El parque de una sola batalla

Estatua de Córdoba, 1927.


Los salesianos que regentaban la parroquia, fieles a las lúdicas filosofías de San Juan Bosco, organizaron actividades de catecismo con música, juegos y comida a bordo, razón por la cual los alrededores del templo –las mangas de la plaza– se convirtieron, durante el “Oratorio festivo” de los fines de semana, en un hervidero de niños de Boston y de zonas aledañas, como La Ladera, Enciso, La Aguaíta, La Toma y El Orfelinato. Quién sabe si por plegarse al entusiasmo social o por el recelo provocado por tanto advenedizo, los muchachos de Boston empezaron a reunirse frente a la iglesia, en la barranca que había entre la plaza y la calle Perú. Ese fue el principio de la mítica Barra de Oro de Boston, que fue durante varias décadas –inclusive en la segunda mitad del siglo XX– el alma de la vida social del parque y del barrio. Hay quien cuenta que el origen del grupo fueron las reuniones que los monaguillos formaban al salir de misa, a veces con el fin de oír los cuentos del padre Marcelino Báez. Lo cierto es que la barra acabó sesionando de modo rumboso en el café Manhattan, ubicado en el marco de la plaza, en la esquina suroriental del cruce de Perú y García Rovira, por donde pasaron figuras intelectuales como Eladio Vélez, Ciro Mendía, ‘El Caratejo’ Vélez y León de Greiff. Hasta hace poco se celebró el día clásico de la barra: cada primero de mayo, miembros jóvenes y veteranos se encontraban en la parroquia de Nuestra Señora del Sufragio para una misa cantada, seguían con un picaíto de fútbol que enfrentaba a las diversas generaciones y remataban en el Manhattan hasta la extinción de las reservas de aguardiente.

Las rutinas del parque dieron un giro definitivo en 1938, cuando en la casona que lindaba con el templo se abrió el Colegio Salesiano El Sufragio. La idea era formar y reclutar almas para vestir los hábitos de la comunidad, cuyo seminario estaba en Mosquera (Cundinamarca). Al principio solo se abrieron los primeros tres grados de la primaria para 113 niños, pero muy pronto creció el rebaño y fue necesario implementar reformas materiales en los viejos edificios. Una parte de la casa cural fue demolida en 1948 para dar paso al patio de recreo, y poco después, en 1952, la fachada de la casona fue reformada por completo para albergar los nuevos pisos requeridos por el boom del colegio: había comenzado a ofrecerse el bachillerato, cuyos primeros egresados se graduaron en 1957. Una estampa de Los días azules de Fernando Vallejo da una idea de la animada actividad colegial en el parque entre los años cuarenta y cincuenta: “Abiertas a las cinco de la tarde las puertas de la jaula que cuidaban las aves agoreras, se volcaba la algazara de la chiquillería sobre el parque de Boston, en cuyo marco se hallaba la cárcel”. El recelo del escritor contra la casa salesiana hace que, por contraste, la plaza aparezca como el lugar de la felicidad y la libertad. Todavía será así.
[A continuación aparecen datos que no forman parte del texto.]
(* ===== verification/Strs.v ===== *)
(** * The operations of [std::str] the parsers use

    Strings are sequences of UTF-8 bytes, indexed by byte.  The separators the
    sources look for are ASCII, so the slices below always fall on character
    boundaries. *)

From Stdlib Require Import Strings.Ascii.
From S2P Require Import Prelude.

(** [str::starts_with(char)]. *)
Definition starts_with (c : ascii) (s : string) : bool :=
  match s with String d _ => bool_decide (d = c) | EmptyString => false end.

(** [str::find(char)]. *)
Fixpoint find_char (c : ascii) (s : string) : option nat :=
  match s with
  | EmptyString => None
  | String d s => if decide (d = c) then Some 0 else S <$> find_char c s
  end.

(** [str::split_at]: panics beyond the end. *)
Fixpoint split_at (n : nat) (s : string) : Panicking (string * string) :=
  match n, s with
  | O, _ => Returns (EmptyString, s)
  | S n, String c s => '(a, b) ← split_at n s; Returns (String c a, b)
  | S _, EmptyString => Panics
  end.

(** [&s[n..]]: panics beyond the end. *)
Fixpoint slice_from (n : nat) (s : string) : Panicking string :=
  match n, s with
  | O, _ => Returns s
  | S n, String _ s => slice_from n s
  | S _, EmptyString => Panics
  end.

(** [str::split(char)]: always at least one piece. *)
Fixpoint split (c : ascii) (s : string) : list string :=
  match s with
  | EmptyString => [EmptyString]
  | String d s =>
      if decide (d = c) then EmptyString :: split c s
      else match split c s with
           | [] => [String d EmptyString]
           | p :: ps => String d p :: ps
           end
  end.

(** [c] does not occur in [s]. *)
Fixpoint no_char (c : ascii) (s : string) : bool :=
  match s with
  | EmptyString => true
  | String d s => bool_decide (d ≠ c) && no_char c s
  end.

(** Joining pieces with a separator, the inverse of [split]. *)
Fixpoint join (c : ascii) (ps : list string) : string :=
  match ps with
  | [] => EmptyString
  | [p] => p
  | p :: ps => p +:+ String c (join c ps)
  end.

(** ** Lemmas *)

Lemma string_app_nil_r s : s +:+ "" = s.
Proof. induction s as [|c s IH]; simpl; [done|]. unfold String.app in *. simpl. by rewrite IH. Qed.

Lemma string_app_cons c s t : String c s +:+ t = String c (s +:+ t).
Proof. done. Qed.

Lemma no_char_cons c d s : no_char c (String d s) = true ↔ d ≠ c ∧ no_char c s = true.
Proof. simpl. rewrite andb_true_iff, bool_decide_eq_true. done. Qed.

Lemma find_char_app c s t :
  no_char c s = true → find_char c (s +:+ String c t) = Some (String.length s).
Proof.
  induction s as [|d s IH]; [intros _; unfold String.app; simpl; by rewrite decide_True|].
  intros [Hd Hs]%no_char_cons. rewrite string_app_cons. simpl.
  rewrite decide_False by done. by rewrite IH.
Qed.

Lemma find_char_None c s : find_char c s = None ↔ no_char c s = true.
Proof.
  induction s as [|d s IH]; simpl; [done|]. rewrite andb_true_iff, bool_decide_eq_true.
  case_decide as Hd; [naive_solver|]. destruct (find_char c s); naive_solver.
Qed.

Lemma find_char_Some c s n :
  find_char c s = Some n →
  ∃ a b, s = a +:+ String c b ∧ no_char c a = true ∧ n = String.length a.
Proof.
  revert n; induction s as [|d s IH]; intros n; simpl; [done|].
  case_decide as Hd.
  - intros [= <-]. subst d. by exists "", s.
  - destruct (find_char c s) as [m|]; simpl; [|done]. intros [= <-].
    destruct (IH m eq_refl) as (a & b & -> & Ha & ->).
    exists (String d a), b. rewrite string_app_cons, no_char_cons. done.
Qed.

Lemma split_at_app s t : split_at (String.length s) (s +:+ t) = Returns (s, t).
Proof.
  induction s as [|c s IH]; [done|]. rewrite string_app_cons. simpl. by rewrite IH.
Qed.

Lemma split_at_length s : split_at (String.length s) s = Returns (s, "").
Proof. rewrite <- (string_app_nil_r s) at 2. apply split_at_app. Qed.

Lemma split_no_char c s : no_char c s = true → split c s = [s].
Proof.
  induction s as [|d s IH]; [done|]. intros [Hd Hs]%no_char_cons. simpl.
  rewrite decide_False by done. by rewrite IH.
Qed.

Lemma split_app c s t : no_char c s = true → split c (s +:+ String c t) = s :: split c t.
Proof.
  induction s as [|d s IH]; [intros _; unfold String.app; simpl; by rewrite decide_True|].
  intros [Hd Hs]%no_char_cons. rewrite string_app_cons. simpl.
  rewrite decide_False by done. by rewrite IH.
Qed.

Lemma split_join c ps :
  ps ≠ [] → Forall (λ p, no_char c p = true) ps → split c (join c ps) = ps.
Proof.
  induction ps as [|p ps IH]; [done|]. intros _ Hall.
  apply Forall_cons_1 in Hall as [Hp Hps]. destruct ps as [|q ps].
  - simpl. by apply split_no_char.
  - change (join c (p :: q :: ps)) with (p +:+ String c (join c (q :: ps))).
    rewrite split_app by done. by rewrite IH.
Qed.

Lemma split_not_nil c s : split c s ≠ [].
Proof. destruct s as [|d s]; simpl; [done|]. case_decide; [done|]. by destruct (split c s). Qed.

Lemma join_split c s : join c (split c s) = s.
Proof.
  induction s as [|d s IH]; simpl; [done|]. pose proof (split_not_nil c s) as Hne.
  case_decide as Hd; destruct (split c s) as [|p ps]; try done.
  - subst d. change (join c ("" :: p :: ps)) with (String c (join c (p :: ps))). by rewrite IH.
  - destruct ps as [|q ps].
    + simpl in IH. simpl. by rewrite IH.
    + change (join c (String d p :: q :: ps)) with (String d (join c (p :: q :: ps))).
      by rewrite IH.
Qed.

Lemma split_app_any c s t : split c (s +:+ String c t) = split c s ++ split c t.
Proof.
  induction s as [|d s IH].
  { unfold String.app. simpl. by rewrite decide_True. }
  rewrite string_app_cons. simpl. case_decide; [by rewrite IH|]. rewrite IH.
  pose proof (split_not_nil c s). by destruct (split c s).
Qed.

Lemma split_app_last c s t :
  no_char c t = true →
  ∃ ps p, split c s = ps ++ [p] ∧ split c (s +:+ t) = ps ++ [p +:+ t].
Proof.
  intros Ht. induction s as [|d s (ps & p & H1 & H2)].
  { exists [], "". simpl. split; [done|]. unfold String.app; simpl. by apply split_no_char. }
  rewrite string_app_cons. simpl. rewrite H1, H2. case_decide.
  { by exists ("" :: ps), p. }
  destruct ps as [|q ps]; simpl; [by exists [], (String d p)|by exists (String d q :: ps), p].
Qed.

Lemma starts_with_app c s t : s ≠ "" → starts_with c (s +:+ t) = starts_with c s.
Proof. by destruct s. Qed.

Lemma starts_with_no_char c s : no_char c s = true → starts_with c s = false.
Proof. destruct s; [done|]. intros [? _]%no_char_cons. by apply bool_decide_eq_false. Qed.

#[export] Hint Rewrite find_char_app split_at_app split_app split_no_char : mercury.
No solo en el edificio del colegio se materializaron los bríos del desarrollo. Entre los años cuarenta y sesenta, las casas de tapia del marco de la plaza cambiaron sus fachadas de acuerdo con los estilos arquitectónicos en boga, y lucieron los materiales y formas promocionados por afamados constructores capitalinos: piedra bogotana, mármol, ventanales de aluminio, segundos pisos, amplios espacios y jardines interiores. Todo ello, que sin duda debe leerse como la muda del cascarón de provincia, reemplazado por una piel definitivamente urbana, se ve condensado –en materia y espíritu– en la historia particular de la esquina de Perú y García Rovira: la casa residencial de un prestante dentista se convirtió en un granero que, en algún momento, se trocó en billar; billar que cerró para que en 1951 se abriera el concurrido café Manhattan, a su vez asiento, hacia los años setenta, de un edificio de cuatro pisos. Hoy, en el primer piso del complejo, está el restaurante y salón de recepciones Antiguo Manhattan.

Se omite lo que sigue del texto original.